C’è chi, in lacrime, guarda gli inviti già stampati, ormai, a causa dello slittamento per le misure anti-Covid, da gettare via. E chi tenta di ridurre al minimo la lista degli ospiti per assicurarsi almeno un brindisi. Ma anche chi, ormai provato, salta tutti i passaggi, e con abiti da gran cerimonia, si fa una foto per i social, dopo il “sì” in Comune, annunciando così le proprie nozze, con la promessa - e speranza - di fare prima o poi un ricevimento.
Non manca chi usa la Rete per cercare conforto, condividere speranze, scambiare consigli, come Maria Lucia, che sulla community di matrimonio.com, un anno fa raccontava di aver rimandato già due volte e di confidare nella terza data, ma poi si è ritrovata a dover spostare ancora la festa a giugno.

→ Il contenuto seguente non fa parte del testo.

(* ===== verification/_CoqProject ===== *)
-Q . S2P
Prelude.v
RingBuf.v
IoStream.v
PrxTypes.v
UtilString.v
UtilInt.v
UtilKey.v
PalErr.v
PalNet.v
IoToken.v
IoUrl.v
IoMqtt.v
IoMqttTopic.v
IoMqttSpec.v
IoCs.v
IoMem.v
IoCodec.v
IoCodecSpec.v
IoRef.v
PrxNs.v
PrxHub.v
IoTypes.v
Mpack.v
Msgpack.v
IoProto.v
IoTransport.v
IoBrowse.v
Json.v
JsonSpec.v
IoMqttTransport.v
JsonDom.v
DList.v
DListStore.v
PrxBuffer.v
IoMsg.v
IoQueue.v
IoQueueOwn.v
IoWs.v
IoWsSpec.v
IoWsLife.v
PrxBrowse.v
PrxBrowseSpec.v
PrxSched.v
PrxSock.v
PrxTable.v
PrxSockSafe.v
PrxServer.v
PrxWorker.v
PrxServerSpec.v
(* ===== verification/Prelude.v ===== *)
(** * Verification of the OPC proxy

    The program (src/) is a proxy between clients on one side of a network and hosts on
    the other.  A proxy server opens sockets for clients and moves data between them and
    streams of messages; both sides speak one protocol over transports that are
    websocket or mqtt connections, and find each other through a name service.

    ** Parts and how they fit

    Messages are structures (inc/io_proto.h) that are written and read through a codec
    interface (inc/io_codec.h).  A transport (io_transport.c) encodes a message with the
    MessagePack codec into buffers of a queue (io_queue.c) that a websocket connection
    (io_ws.c) sends as frames, or with the JSON codec into a document that an mqtt
    connection (io_mqtt.c) publishes, and decodes what it receives; both codecs are in
    io_codec.c.  Messages and buffers come from pools
    (prx_buffer.c) and are counted by references (io_proto.c).  All components run as
    tasks of schedulers (prx_sched.c).  The server (prx_server.c) has a table of sockets;
    requests arrive through its listener and go to the server or to a socket; data goes
    through four queues of a socket to and from the platform layer, whose numbers are
    converted by pal_net_posix.c and pal_err.c.  Clients that link to the browse server
    (prx_browse.c) ask it for services and directories (io_browse.c).  Servers and clients are entries of a name
    service (prx_ns.c), a registry in memory or in IoT hubs, with connection strings
    (io_cs.c), from which urls (io_url.c) and tokens (io_token.c) are made.

    ** Files

    - Prelude: machine integers, bytes, results ([res]: a value, an error of prx_err.h or
      undefined behaviour), memory blocks, list lemmas, tactics and hint databases.
    - RingBuf: util_ringbuf.c, refined to a bounded FIFO.
    - IoStream: inc/io_stream.h and util_stream.c, streams as a class with fixed and
      growing buffers as instances.
    - PrxTypes: addresses, properties and socket options of inc/prx_types.h.
    - UtilString, UtilInt, UtilKey: util_string.c; base 16, uuid and trimming; integers
      and range lists; comparison, search, keys and values, service names.
    - PalErr, PalNet: pal_err.c and pal_net_posix.c; the numbers of the operating system
      are members of a class, with Linux as an instance.
    - IoToken, IoUrl, IoCs: token providers, urls and connection strings on a store of
      counted objects.
    - IoMqtt: io_mqtt.c as a state monad over the connection, its subscriptions, the
      tasks and the clock.  IoMqttTopic: topics and properties.  IoMqttSpec: its
      invariants over all sequences of calls.
    - IoMem: memory of a message that moves when it grows.
    - IoCodec, IoCodecSpec: the table of codec functions with the typed access on top of
      it, and what encoders and decoders promise each other (classes and round trip
      combinators), against which clients are proved.
    - IoRef: the 128 bit identifiers of io_ref.c.
    - PrxNs: entries, result sets and the registry in memory of prx_ns.c, refined to a
      list of entries.  PrxHub: the registry in IoT hubs.
    - IoTypes, IoProto: encoders and decoders of io_types.c and io_proto.c.
    - Mpack, Msgpack: the MessagePack functions of io_codec.c over the cmp library, which
      is a parameter with laws, and an instance of these laws.
    - Json, JsonSpec, JsonDom: the JSON functions of io_codec.c over the parson library
      and base 64, the codec laws for them, and an instance of what they rely on.
    - IoTransport, IoMqttTransport: the send and receive handlers of io_transport.c, end
      to end.
    - IoBrowse: requests and responses of io_browse.c.
    - DList, DListStore: linked lists of the shared utility library as an interface with
      laws, and an instance on a store of nodes.
    - PrxBuffer: dynamic and fixed pools of prx_buffer.c with flow control; the calls of
      the user, which come after the lock, are a sequence of their own.
    - IoMsg: messages of io_proto.c as counted objects of two pools.
    - IoQueue: io_queue.c, refined to three lists.  IoQueueOwn: a queue from which its
      user took a buffer, shared by its clients.
    - IoWs: io_ws.c as a state monad over the connection, with the queues of IoQueue; the
      sender and the receiver of a message are programs that call its streams.
      IoWsSpec: its streams as byte strings, and a message from a connection to another.
      IoWsLife: its client, credentials and end.
    - PrxBrowse: prx_browse.c as a state monad over the server, its sessions with the
      queues of IoQueue, and their streams; the table of streams is an interface with laws
      that keeps the addresses of its keys.  PrxBrowseSpec: its end, its keys and codecs,
      and a list as an instance of the table.
    - PrxSched: prx_sched.c, refined to a list of tasks and a sorted list of timers.
    - PrxSock, PrxServer: the sockets and the server of prx_server.c, as a state monad
      over the memory with a trace of calls to the outside, whose answers an environment
      chooses; the hashtable is an interface with laws.  PrxTable is an instance of these
      laws.
    - PrxSockSafe: memory safety and order of the data path of sockets.
    - PrxWorker: the worker that collects sockets.
    - PrxServerSpec: restricted ports, requests and responses, links.

    ** What the theorems show

    - Round trips: a message that is sent, over a websocket or over mqtt, is decoded to
      the same contents, with the options and properties it carries, and so are browse
      requests and responses; connection strings and socket
      addresses survive printing and parsing; so do references, base 16, integers and
      service names (lemmas).
    - Refinements and equivalences: ring buffer, buffer queue, scheduler and registry
      behave as simple lists for all sequences of operations; the streams of websocket
      connections behave as byte strings from the sender to the receiver; searches find
      the first occurrence, topics are compared as the wildcard says.
    - Invariants: reference counts of pools, messages, urls and of messages in sockets;
      every message an mqtt connection accepts is completed once.
    - Safety and liveness: the data path uses no freed memory, nor do mqtt connections
      unless the scheduler is 30 seconds late; the scheduler runs what is due; the worker
      takes the sockets it visits to their next state; an exiting server is freed, and so
      are connections that are closed while no reset is pending and the browse server with
      its sessions; requests are answered exactly once.
    - Errors and bounds: wrong versions are refused, stream errors are reported, and
      where the code goes wrong (string lengths, trailing separators, buffers that move, long delays, reversed timeouts, large integers in JSON, retries of
      requests, wildcards, closes that are undone, resets of streams, expired tokens,
      keys on the stack, unknown codecs, late tasks, callbacks that overtake each other) the theorem says for which inputs.

    ** Fuel and bounds

    Loops over data have the length of the data as fuel; loops over a table its count.
    The loop that retries the resolver has the 5 attempts of the code, the query of a hub
    the number of pages, reading a JSON stream more than its length, comparing topics
    the length of the topic, loops over a queue the number of its buffers.  Functions
    return [UB] when fuel runs out, and every theorem that says a function returns shows
    that the fuel was enough.  Integers wrap at their
    width where the code computes with them; sizes are below 2^64.

    ** Not modelled

    Locks and logging are left out: a callback or task, or what a pool does under its
    lock, is one step.  Third party code
    (cmp, parson, the hashtable, the shared utility library, the mqtt client, the
    platform layer) is a parameter with laws or the environment.  prx_client.c is
    disabled with #if 0 as a whole.  The connection management of transports and
    the encoders of connection strings and entries are not modelled; start up code, the socket adapter and thin wrappers are glue. *)
From stdpp Require Import base option list numbers.
From Stdlib Require Import ZArith Lia.
(** Appending up to the end of the block, where the position wraps around. *)
Lemma contents_wrap rb m :
  rb_inv rb -> 0 < rb_read_pos rb <= rb_write_pos rb -> zlen m = rb_end rb ->
  (forall a b, 0 <= a -> b <= rb_write_pos rb \/ rb_end rb <= a ->
     slice a b m = slice a b (rb_mem rb)) ->
  rb_contents (set_write rb m 0) =
    rb_contents rb ++ slice (rb_write_pos rb) (rb_end rb) m.
Proof.
  unfold rb_inv, rb_contents, rb_end. cbn. intros (?&?&?) ? Hm Hkeep.
  rewrite bool_decide_eq_false_2, bool_decide_eq_true_2 by lia.
  rewrite (slice_nil 0 0), app_nil_r, Hm by lia.
  rewrite (slice_split _ (rb_write_pos rb)), Hkeep by lia. done.
Qed.

(** One [copy_in] of the writer, before the position is wrapped. *)
Lemma copy_in_append rb buf from avail :
  rb_inv rb -> 0 <= from -> 0 <= avail -> from + avail <= zlen buf ->
  (if bool_decide (rb_read_pos rb <= rb_write_pos rb)
   then rb_write_pos rb + avail < rb_end rb
   else rb_write_pos rb + avail < rb_read_pos rb) ->
  exists rb', copy_in rb buf from avail = Ok rb' /\ rb_inv rb' /\
    rb_end rb' = rb_end rb /\ rb_read_pos rb' = rb_read_pos rb /\
    rb_write_pos rb' = rb_write_pos rb + avail /\
    rb_contents rb' = rb_contents rb ++ slice from (from + avail) buf.
Proof.
  intros Hinv Hf Ha Hb Hfit. pose proof Hinv as (?&?&?).
  destruct (copy_in_spec rb buf from avail) as (m & -> & Hm & Hin & Hkeep); try lia.
  { revert Hfit. case_bool_decide; lia. }
  eexists; split; [done|]. unfold rb_inv, rb_end in *; cbn in *.
  rewrite contents_append by (done || (unfold rb_end; case_bool_decide; done)).
  rewrite Hin. split_and!; try lia; try done. revert Hfit. case_bool_decide; lia.
Qed.

Lemma copy_in_wrap rb buf :
  rb_inv rb -> 0 < rb_read_pos rb <= rb_write_pos rb ->
  rb_end rb - rb_write_pos rb <= zlen buf ->
  exists rb0, copy_in rb buf 0 (rb_end rb - rb_write_pos rb) = Ok rb0 /\
    rb_write_pos rb0 = rb_end rb0 /\
    let rb' := set_write rb0 (rb_mem rb0) 0 in
    rb_inv rb' /\ rb_end rb' = rb_end rb /\ rb_read_pos rb' = rb_read_pos rb /\
    rb_write_pos rb' = 0 /\
    rb_contents rb' = rb_contents rb ++ slice 0 (rb_end rb - rb_write_pos rb) buf.
Proof.
  intros Hinv Hr Hb. pose proof Hinv as (?&?&?).
  destruct (copy_in_spec rb buf 0 (rb_end rb - rb_write_pos rb)) as (m & -> & Hm & Hin & Hkeep); try lia.
  replace (rb_write_pos rb + (rb_end rb - rb_write_pos rb)) with (rb_end rb) in * by lia.
  eexists; split; [done|]. unfold set_write, rb_inv, rb_end in *; cbn in *.
  change {| rb_mem := m; rb_read_pos := rb_read_pos rb; rb_write_pos := 0 |} with (set_write rb m 0).
  rewrite contents_wrap by (done || (unfold rb_end; done)).
  unfold rb_end. rewrite Hin. split_and!; try lia; done.
Qed.

Lemma slice_0 {A} n (l : list A) : slice 0 n l = take (Z.to_nat n) l.
Proof. unfold slice. cbn. by rewrite Z.sub_0_r. Qed.

(** The room [ring_buffer_write] sees. *)
Definition rb_room (rb : ring_buffer) : Z := rb_size rb - zlen (rb_contents rb).

Lemma rb_room_eq rb : rb_inv rb ->
  rb_room rb = if bool_decide (rb_read_pos rb <= rb_write_pos rb)
    then rb_end rb - 1 - (rb_write_pos rb - rb_read_pos rb)
    else rb_read_pos rb - rb_write_pos rb - 1.
Proof.
  intros. unfold rb_room, rb_size. rewrite rb_contents_length by done.
  case_bool_decide; lia.
Qed.

Lemma write_to_read_spec rb buf written len :
  rb_inv rb -> rb_write_pos rb < rb_read_pos rb -> 0 < len -> 0 <= written ->
  written + len <= zlen buf ->
  let n := Z.min len (rb_room rb) in
  exists rb', write_to_read rb buf written len = Ok (written + n, rb') /\ rb_inv rb' /\
    rb_end rb' = rb_end rb /\
    rb_contents rb' = rb_contents rb ++ slice written (written + n) buf.
Proof.
  intros Hinv Hlt Hl Hw Hb n. pose proof Hinv as (?&?&?). unfold size_max in *.
  assert (Hn : n = Z.min len (rb_read_pos rb - rb_write_pos rb - 1)).
  { unfold n. rewrite rb_room_eq, bool_decide_eq_false_2 by (done || lia). done. }
  clearbody n. unfold write_to_read. u64s. cbn zeta.
  replace (if bool_decide (len < _) then len else _) with n by (case_bool_decide; lia).
  destruct (copy_in_append rb buf written n) as (rb' & -> & ? & ? & ? & ? & Hc); try lia; try done.
  { rewrite bool_decide_eq_false_2; lia. }
  cbn. eauto.
Qed.

(** What the first half achieves: either everything that fits is written, or
    the position wrapped around and the second half continues. *)
Definition to_end_post (rb : ring_buffer) (buf : bytes) (len w l : Z) (rb' : ring_buffer) : Prop :=
  rb_inv rb' /\ rb_end rb' = rb_end rb /\ 0 <= w /\
  rb_contents rb' = rb_contents rb ++ slice 0 w buf /\
  (l = 0 /\ w = Z.min len (rb_room rb) \/
   0 < l /\ l = len - w /\ rb_write_pos rb' < rb_read_pos rb').

(** The part of the first half that does not reach the end of the block. *)
Lemma to_end_short rb buf len n :
  rb_inv rb -> rb_read_pos rb <= rb_write_pos rb -> 0 <= n -> n = Z.min len (rb_room rb) ->
  n <= zlen buf -> rb_write_pos rb + n < rb_end rb ->
  exists rb', copy_in rb buf 0 n = Ok rb' /\ rb_write_pos rb' <> rb_end rb' /\
    to_end_post rb buf len n 0 rb'.
Proof.
  intros Hinv Hle ? Hn Hb Hs.
  destruct (copy_in_append rb buf 0 n) as (rb' & -> & ? & ? & ? & ? & Hc); try lia; try done.
  { rewrite bool_decide_eq_true_2; lia. }
  eexists; split; [done|]. unfold to_end_post. split; [lia|]. split_and!; try done. eauto.
Qed.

Tra le “vittime” wedding non mancano i vip: dalla coppia Palmas-Magnini a signore della tv come Simona Ventura o Federica Panicucci. Quelle storie testimoniano la crisi dell’intero comparto wedding, fortemente provato e ancora senza certezze. La filiera conta 80mila aziende, per un totale di più di 560mila posti di lavoro. Il calo del fatturato è stato del 70% rispetto all’anno precedente. E il valore dell’indotto si stima sia sceso dai 65 miliardi del 2019 ai 45,5 miliardi nel 2020.
«Considerando che i mercati Usa e Gran Bretagna - afferma Massimo Feruzzi, amministratore unico di Jfc e direttore Osservatorio Italiano Destination Wedding Tourism - rappresentavano in epoca pre-pandemia ben il 39,6% del valore del wedding tourism, è interessante focalizzare l’attenzione su come si stanno comportando questi mercati. Dalla rilevazione emerge che i wedding specialists operanti nei due mercati hanno perso, nel 2020, il 69,7% degli eventi e il 78,9% di fatturato». L’interesse per l’Italia rimane ma se è vero che la domanda è forte, lo è pure che la risposta, per ora, è inevitabilmente ferma. «Oggi il 59,2% dei wedding specialists di questi due mercati anglofoni - prosegue - dichiara di avere molta richiesta per l’Italia, purtroppo al momento impossibile da soddisfare».